Axonal growth during development and regeneration coincides with the expression of growth-associated proteins (GAPs), including GAP-43 and tubulin-alpha 1. Following contact with the target region and synaptogenesis, GAPs are downregulated. However, high levels of GAP-43 are expressed in some neurons in the adult CNS, indicating that its function may not be restricted to axonal growth. To define the type of signals that regulate GAP levels during development, we have determined whether GAP downregulation coincides with a defined phase of synapse development and whether it is controlled by the postsynaptic target. Levels of GAP-43 mRNA in spinal motoneurons and protein at the neuromuscular junction were analyzed in the developing neuromuscular system of chick and rat. In both species, GAP-43 mRNA declined rapidly at a time corresponding to the onset of synapse elimination, and nerve terminal GAP-43 immunoreactivity became undetectable with a delay of 2-3 d.
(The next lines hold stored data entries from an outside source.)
Lemma pretty_Z_no_underscore (x : Z) : no_underscore (pretty x).
Proof.
  unfold pretty, pretty_Z. destruct x as [|p|p].
  - simpl. split; [discriminate|done].
  - apply pretty_N_no_underscore.
  - split; [discriminate|]. apply pretty_N_no_underscore.
Qed.

Lemma app_underscore_inj a a' b b' :
  no_underscore a → no_underscore a' →
  a +:+ String "_" b = a' +:+ String "_" b' → a = a' ∧ b = b'.
Proof.
  revert a'. induction a as [|c a IH]; intros [|c' a'] Ha Ha' Heq;
    simpl in *.
  - by simplify_eq.
  - destruct Ha' as [Hc _]. by simplify_eq.
  - destruct Ha as [Hc _]. by simplify_eq.
  - destruct Ha as [_ Ha], Ha' as [_ Ha']. injection Heq as -> Heq.
    destruct (IH a' Ha Ha' Heq) as [-> ->]. done.
Qed.

Lemma cache_key_limit query query' limit limit' :
  cache_key query limit = cache_key query' limit' → limit = limit'.
Proof.
  unfold cache_key. intros Heq.
  apply (inj (String.app "memories_")) in Heq.
  apply app_underscore_inj in Heq as [_ Heq];
    [|apply pretty_Z_no_underscore..].
  by apply (inj pretty) in Heq.
Qed.

(** *** Limits of zero and one *)

Lemma compute_small_limit self query limit now :
  0 <= limit <= 1 → (compute_relevant_memories self query limit now).1 = [].
Proof.
  intros Hl. unfold compute_relevant_memories.
  assert (limit `div` 2 = 0) as -> by (apply Z.div_small; lia).
  unfold _extract_current_session_memories, _extract_historical_memories.
  destruct (ChatHistoryManager.get_session_messages _ _) as [messages chm].
  simpl.
  destruct (scan_files _ _ _ _ _) as [hist chm']. simpl.
  unfold _rank_memories_by_relevance. simpl.
  unfold Py.slice_to. case_match; apply take_nil.
Qed.

Lemma init_small_limits_empty chm : small_limits_empty (init chm).
Proof.
  intros query limit cd _ Hlook. simpl in Hlook.
  by rewrite lookup_empty in Hlook.
Qed.

Lemma extract_current_memory_cache self query limit :
  memory_cache (_extract_current_session_memories self query limit).2
  = memory_cache self.
Proof.
  unfold _extract_current_session_memories.
  by destruct (ChatHistoryManager.get_session_messages _ _).
Qed.

Lemma extract_historical_memory_cache self query limit :
  memory_cache (_extract_historical_memories self query limit).2
  = memory_cache self.
Proof.
  unfold _extract_historical_memories.
  destruct (ChatHistoryManager.get_history_files _ _) as [files chm].
  by destruct (scan_files _ _ _ _ _).
Qed.

(** What a computing call leaves in the cache. *)
Lemma compute_memory_cache self query limit now :
  memory_cache (compute_relevant_memories self query limit now).2
  = <[cache_key query limit :=
        {| memories := (compute_relevant_memories self query limit now).1;
           timestamp := now |}]> (memory_cache self).
Proof.
  unfold compute_relevant_memories.
  pose proof (extract_current_memory_cache self query (limit `div` 2)) as H1.
  destruct (_extract_current_session_memories _ _ _) as [cur self1].
  pose proof (extract_historical_memory_cache self1 query (limit `div` 2)) as H2.
  destruct (_extract_historical_memories _ _ _) as [hist self2].
  simpl in *. by rewrite H2, H1.
Qed.

Lemma get_relevant_memories_small_limits_empty self query limit t t' :
  small_limits_empty self →
  small_limits_empty (get_relevant_memories self query limit t t').2.
Proof.
  intros Hinv. unfold get_relevant_memories.
  assert (Hcomp : small_limits_empty
            (compute_relevant_memories self query limit t').2).
  { intros q l cd Hl Hlook. rewrite compute_memory_cache in Hlook.
    destruct (decide (cache_key query limit = cache_key q l)) as [Heq|Hne].
    - rewrite Heq, lookup_insert_eq in Hlook. injection Hlook as <-. simpl.
      apply cache_key_limit in Heq. subst l. by apply compute_small_limit.
    - rewrite lookup_insert_ne in Hlook by done. by eapply Hinv. }
  destruct (memory_cache self !! cache_key query limit) as [cd|]; [|done].
  by case_decide.
Qed.

(** C10, as the code has it.  With a limit of zero or one both sources
    are cut to [limit // 2 = 0] fragments and the result is empty,
    whatever matches; a cached result for such a limit is empty as well,
    which [small_limits_empty] records and every call maintains. *)
Theorem small_limit_returns_nothing self query limit now_check now_store :
  0 <= limit <= 1 →
  small_limits_empty self →
  (get_relevant_memories self query limit now_check now_store).1 = [] ∧
  small_limits_empty
    (get_relevant_memories self query limit now_check now_store).2.
Proof.
  intros Hl Hinv. split;
    [|by apply get_relevant_memories_small_limits_empty].
  unfold get_relevant_memories.
  destruct (memory_cache self !! cache_key query limit) as [cd|] eqn:Hlook;
    [|by apply compute_small_limit].
  case_decide; [|by apply compute_small_limit].
  simpl. by eapply Hinv.
Qed.
(** * wallclock: a shallow embedding of the two clock programs

    The repository holds two variants of one desktop clock:
    - [src/wallclock.c]: Xinerama monitor selection, a renderer with a
      [force] flag, proportional width measurement ([ext.xOff]);
    - the older variant (module [FixedPitch] below): fixed-pitch width
      heuristic with a 1/8 slack, a [draw(bool dirty)] that always presents.

    The X server, Xft and libc are external collaborators.  Their answers
    are gathered in the record [Xenv]; every call that has an effect outside
    the process is logged as an [event] in the order the program issues it.
    Program state is threaded explicitly through a small state/exit monad. *)

From Stdlib Require Import ZArith List String Ascii Bool Lia QArith.
Import ListNotations.

Open Scope string_scope.
Open Scope list_scope.
Open Scope Z_scope.

(** ** C integers *)

(** [int] is 32 bits wide; results of signed arithmetic are reduced to the
    two's complement range, [size_t] is 64 bits wide and unsigned. *)
Definition to_int (z : Z) : Z := (z + 2 ^ 31) mod 2 ^ 32 - 2 ^ 31.
Definition to_size_t (z : Z) : Z := z mod 2 ^ 64.

Definition int_add (a b : Z) : Z := to_int (a + b).
Definition int_sub (a b : Z) : Z := to_int (a - b).
(** C division truncates towards zero. *)
Definition int_div (a b : Z) : Z := to_int (Z.quot a b).
(** * Mullvad server tester: the probing core of [server_manager.py]

    A shallow embedding of the latency prober ([parse_unix_ping],
    [parse_windows_ping], [ping_test], [get_server_latency]), the worker pool
    ([test_servers]), the socket ping-pong speed probe ([calculate_mbps],
    [_execute_socket_ping_pong], [run_socket_ping_pong_test]), the relay
    list processing ([filter_servers_by_protocol], [get_all_servers],
    [get_servers_by_country]), the CSV export ([export_to_csv]), the cell
    colours ([calculate_latency_color], [calculate_speed_color]) and, of
    [tester_gui.py], [get_flag_emoji].

    Python [float] is IEEE 754 binary64: it is modelled by Rocq's primitive
    [float], whose operations are specified by [SpecFloat].  Python [int] is
    [Z].  Python [str] is [string]; text is restricted to 8-bit characters.
    A call that can raise returns a [result]. *)

From Stdlib Require Import ZArith List Bool String Ascii Lia Floats.
From Stdlib Require Import DecimalString Permutation Sorted.
From Stdlib Require HexadecimalString.
Import ListNotations.

#[local] Set Warnings "-inexact-float,-register-all".
#[local] Open Scope Z_scope.

(* ================================================================== *)
(** * Part I: the model *)
(* ================================================================== *)

(** ** Exceptions and results *)

(** The exception classes the module raises or catches.  All of them are
    subclasses of [Exception]. *)
Inductive exn : Type :=
| ValueError
| IndexError
| ZeroDivisionError
| OverflowError
| TypeError
| AttributeError
| TimeoutExpired
| FileNotFoundError
| SocketTimeout
| SocketError
| StopIteration
| MemoryError
| OtherException.

Inductive result (A : Type) : Type :=
| Ret (a : A)
| Raise (e : exn).
Arguments Ret {A} a.
Arguments Raise {A} e.

Definition bind {A B : Type} (m : result A) (k : A -> result B) : result B :=
  match m with
  | Ret a => k a
  | Raise e => Raise e
  end.

Notation "x <- m ;; k" := (bind m (fun x => k))
  (at level 61, m at next level, right associativity).

(** ** Floating point *)

(** [float(n)] for an [int]: rounded to nearest-even, [OverflowError] when the
    rounded value is not finite. *)
Definition float_of_int (n : Z) : result float :=
  match binary_normalize prec emax n 0 false with
  | S754_infinity _ => Raise OverflowError
  | x => Ret (SF2Prim x)
  end.

(** [a / b] on floats: [ZeroDivisionError] when [b == 0.0]. *)
Definition float_truediv (a b : float) : result float :=
  if (b =? 0)%float then Raise ZeroDivisionError else Ret (a / b)%float.

(** [n / b] for an [int] [n] and a [float] [b]: the int is converted first. *)
Definition int_truediv_float (n : Z) (b : float) : result float :=
  a <- float_of_int n ;; float_truediv a b.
In rat motoneurons, GAP-43 and tubulin-alpha 1 mRNA levels declined with a similar time course, indicating that at least two GAPs are downregulated at the same time. Blockade of neuromuscular transmission with either a pre- or a postsynaptically acting toxin prevented GAP downregulation, indicating that target activity affects GAP mRNA levels in motoneurons. Finally, counteracting the activity-dependent decline of muscle insulin-like growth factors during synapse elimination by local subcutaneous injections prevented motoneuron GAP downregulation, suggesting that these growth factors may be involved in the regulation of motoneuron GAPs by the muscle. These results demonstrate that motoneurons undergo target-sensitive changes in GAPs at the onset of synapse elimination. In addition, these results raise the possibility that termination of a presynaptic growth mode may be a prerequisite for synapse elimination.